(Collection entries)
(** ** New operations *)
(** An insert under the unique index: one armed operation per account and
    scope. *)
Definition index_conflict (o k : Operation) : bool :=
  op_armed o && op_armed k && (op_account_id k =? op_account_id o) && bool_decide (op_scope k = op_scope o).
Definition insert_operation (o : Operation) (s : KillState) : result KillState :=
  if bool_decide (ops_where (index_conflict o) s = []) then Ok (set_ops (<[op_id o := o]> (ks_ops s)) s)
  else Raise (OtherError "IntegrityError").
Definition new_operation (id now account : Z) (ibkr : string) (scope : KsScope) (status : KsStatus)
    (by_ : string) (count : Z) : Operation := {|
  op_id := id; op_account_id := account; op_ibkr_account := ibkr; op_scope := scope; op_status := status;
  op_requested_by := by_; op_initial_position_count := count; op_flattened_count := 0;
  op_unresolved_count := 0; op_cleared_at := None; op_cleared_by := None; op_created_at := now;
  op_updated_at := now |}.
Definition open_positions_of (account : Z) (s : KillState) : list PositionModel :=
  List.filter (fun p => (p_account_id p =? account) && bool_decide (p_risk_state p = RISK_STATE_OPEN))
    (map snd (map_to_list (ks_positions s))).
Definition manual_positions_of (account : Z) (statuses : list ManualStatus) (s : KillState) : list ManualPosition :=
  List.filter (fun m => (mp_account_id m =? account) && bool_decide (mp_status m ∈ statuses)) (mb_positions (ks_manual s)).
Definition existing_op (account : Z) (scope : KsScope) (statuses : list KsStatus) (s : KillState)
    : option Operation :=
  head (ops_where (fun o => (op_account_id o =? account) && bool_decide (op_scope o = scope)
                            && bool_decide (op_status o ∈ statuses)) s).

Definition snapshot_engine (op account : Z) (p : PositionModel) : FlattenSnapshot := {|
  sn_operation_id := op; sn_account_id := account; sn_trade_id := p_trade_id p;
  sn_body := SnapEngine (Some (p_leg_a_symbol p)) (Some (p_leg_a_signed_qty p)) (Some (p_leg_a_entry_mark p))
               (p_leg_b_symbol p) (p_leg_b_signed_qty p) (p_leg_b_entry_mark p);
  sn_opened_at := Some (p_opened_at p) |}.
Definition snapshot_manual (op account : Z) (m : ManualPosition) : FlattenSnapshot := {|
  sn_operation_id := op; sn_account_id := account; sn_trade_id := mp_trade_id m;
  sn_body := SnapManual (Some (mp_id m)) (Some (mp_symbol m)) (Some (mp_con_id m)) (Some (mp_sec_type m))
               (if (0 <? mp_signed_qty m)%Q then BUY else SELL) (Some (mp_signed_qty m)) (Some (mp_avg_cost m));
  sn_opened_at := Some (mp_opened_at m) |}.

(** The three ways to start an operation, as transactions: the caches are
    written inside, and stay written when the commit fails. *)
Definition commit (ok : bool) (before : KillState) (after : result KillState) (cached : KillState -> KillState)
    (o : Operation) : KillState * result (Operation * bool) :=
  match after with
  | Raise e => (before, Raise e)
  | Ok s => if ok then (cached s, Ok (o, true)) else (cached before, Raise (OtherError "DBAPIError"))
  end.
Definition account_missing (account : Z) : exn :=
  ValueError ("Account " ++ str_Z account ++ " not found.").
Definition initiate_square_off (id now account : Z) (by_ : string) (ok : bool) (s : KillState)
    : KillState * result (Operation * bool) :=
  match ks_accounts s !! account with
  | None => (s, Raise (account_missing account))
  | Some ibkr =>
      match existing_op account SCOPE_ENGINE ARMED_STATUSES s with
      | Some o => (s, Ok (o, false))
      | None =>
          let o := new_operation id now account ibkr SCOPE_ENGINE KS_ACTIVATING by_
                     (Z.of_nat (length (open_positions_of account s))) in
          (* the row is written when the transaction commits *)
          match insert_operation o s with
          | Ok s' => commit ok s (Ok s') (arm_kill_switch_cache account) o
          | Raise e => (arm_kill_switch_cache account s, Raise e)
          end
      end
  end.
Definition arm_account_kill_switch_only (id now account : Z) (by_ : string) (ok : bool) (s : KillState)
    : KillState * result (Operation * bool) :=
  match ks_accounts s !! account with
  | None => (s, Raise (account_missing account))
  | Some ibkr =>
      match existing_op account SCOPE_ACCOUNT ARMED_STATUSES s with
      | Some o => (arm_kill_switch_cache account s, Ok (o, false))
      | None =>
          let engine := open_positions_of account s in
          let manual := manual_positions_of account [MAN_OPEN] s in
          let o := new_operation id now account ibkr SCOPE_ACCOUNT KS_ACTIVATING by_
                     (Z.of_nat (length engine) + Z.of_nat (length manual)) in
          let after := let! s' := insert_operation o s in
                       Ok (add_snapshots (map (snapshot_engine id account) engine
                                          ++ map (snapshot_manual id account) manual) s') in
          commit ok s after (arm_kill_switch_cache account) o
      end
  end.
Definition MANUAL_FLATTENABLE : list ManualStatus := [MAN_OPEN; MAN_CLOSING; MAN_FLATTENED_PENDING_PRICE].
Definition initiate_manual_square_off (id now account : Z) (by_ : string) (ok : bool) (s : KillState)
    : KillState * result (Operation * bool) :=
  match ks_accounts s !! account with
  | None => (s, Raise (account_missing account))
  | Some ibkr =>
      match existing_op account SCOPE_MANUAL MANUAL_FLATTEN_ACTIVE_STATUSES s with
      | Some o => (arm_manual_cache account s, Ok (o, false))
      | None =>
          let manual := manual_positions_of account MANUAL_FLATTENABLE s in
          match manual with
          | [] =>
              let o := new_operation id now account ibkr SCOPE_MANUAL KS_COMPLETE by_ 0 in
              commit ok s (insert_operation o s) (fun s => s) o
          | _ =>
              let o := new_operation id now account ibkr SCOPE_MANUAL KS_ACTIVATING by_
                         (Z.of_nat (length manual)) in
              let after := let! s' := insert_operation o s in
                           Ok (add_snapshots (map (snapshot_manual id account) manual) s') in
              commit ok s after (arm_manual_cache account) o
          end
      end
  end.

(** ** The life of an operation *)
(** The first transaction of both flatten workers: the operation goes to
    FLATTENING, or there is nothing to do. *)
Definition begin_flatten (now id : Z) (s : KillState) : KillState * option Operation :=
  match ks_ops s !! id with
  | None => (s, None)
  | Some o =>
      if bool_decide (op_status o ∈ [KS_COMPLETE; KS_UNRESOLVED; KS_CLEARED]) then (s, None)
      else let o := with_status KS_FLATTENING o in (set_ops (<[id := o]> (ks_ops s)) s, Some o)
  end.
(** [_update_operation_completion]. *)
Definition completed_row (now : Z) (status : KsStatus) (unresolved : Z) (o : Operation) : Operation := {|
  op_id := op_id o; op_account_id := op_account_id o; op_ibkr_account := op_ibkr_account o;
  op_scope := op_scope o; op_status := status; op_requested_by := op_requested_by o;
  op_initial_position_count := op_initial_position_count o;
  op_flattened_count := Z.max 0 (op_initial_position_count o - unresolved);
  op_unresolved_count := unresolved; op_cleared_at := op_cleared_at o; op_cleared_by := op_cleared_by o;
  op_created_at := op_created_at o; op_updated_at := now |}.
Definition update_operation_completion (now id : Z) (status : KsStatus) (unresolved : Z) (s : KillState)
    : KillState :=
  match ks_ops s !! id with
  | None => s
  | Some o =>
      if bool_decide (op_status o = KS_COMPLETE) && negb (bool_decide (status = KS_COMPLETE)) then s
      else if bool_decide (op_status o = KS_CLEARED) then s
      else set_ops (<[id := completed_row now status unresolved o]> (ks_ops s)) s
  end.
(** ** What never changes of a row *)
Definition name_of (o : ManualOrder) : string * (Z * string) :=
  (mo_internal_order_id o, (mo_account_id o, mo_idempotency_key o)).
Definition names (b : ManualBook) : list (string * (Z * string)) := map name_of (mb_orders b).
Definition exec_ids (b : ManualBook) : list string := map me_exec_id (mb_execs b).
(** Neither the orders' names nor the executions change. *)
Definition quiet (b b' : ManualBook) : Prop := names b' = names b /\ exec_ids b' = exec_ids b.
Create HintDb desk.
Lemma quiet_refl b : quiet b b. Proof. done. Qed.
Lemma quiet_trans b1 b2 b3 : quiet b1 b2 -> quiet b2 b3 -> quiet b1 b3.
Proof. intros [N1 E1] [N2 E2]. split; congruence. Qed.
Lemma map_same {A B} (g : A -> B) (h : A -> A) l : (forall x, g (h x) = g x) -> map g (map h l) = map g l.
Proof. intros H. rewrite map_map. by apply map_ext. Qed.
Lemma quiet_change id f b : (forall o, name_of (f o) = name_of o) -> quiet b (change_order id f b).
Proof.
  intros H. split; [|done]. unfold names; cbn [change_order set_manual_orders mb_orders]. apply map_same.
  intros o. destruct (_ =? _)%Z; [apply H|done].
Qed.
Lemma quiet_update id u b : quiet b (fst (update_order_status id u b)).
Proof. by apply quiet_change. Qed.
Lemma update_quiet id u b b' r : update_order_status id u b = (b', r) -> quiet b b'.
Proof. intros H. pose proof (quiet_update id u b) as Q. by rewrite H in Q. Qed.
Lemma quiet_updated id u b : quiet b (change_order id (updated_order u) b).
Proof. by apply quiet_change. Qed.
Lemma quiet_desk_event a x r b : quiet b (record_event a x r b).
Proof. done. Qed.
Lemma quiet_position a t p b : quiet b (change_position a t p b).
Proof. done. Qed.
#[export] Hint Resolve quiet_refl quiet_update quiet_updated quiet_desk_event quiet_position : desk.
Lemma quiet_update_event id u a x r b : quiet b (record_event a x r (fst (update_order_status id u b))).
Proof. eapply quiet_trans; [apply quiet_update|apply quiet_desk_event]. Qed.
Lemma quiet_updated_event id u a x r b : quiet b (record_event a x r (change_order id (updated_order u) b)).
Proof. apply (quiet_update_event id u). Qed.
#[export] Hint Resolve quiet_update_event quiet_updated_event : desk.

What to do — From the entries above, copy out every line where the string "option" appears.

Answer box —
    : option Operation :=
Definition begin_flatten (now id : Z) (s : KillState) : KillState * option Operation :=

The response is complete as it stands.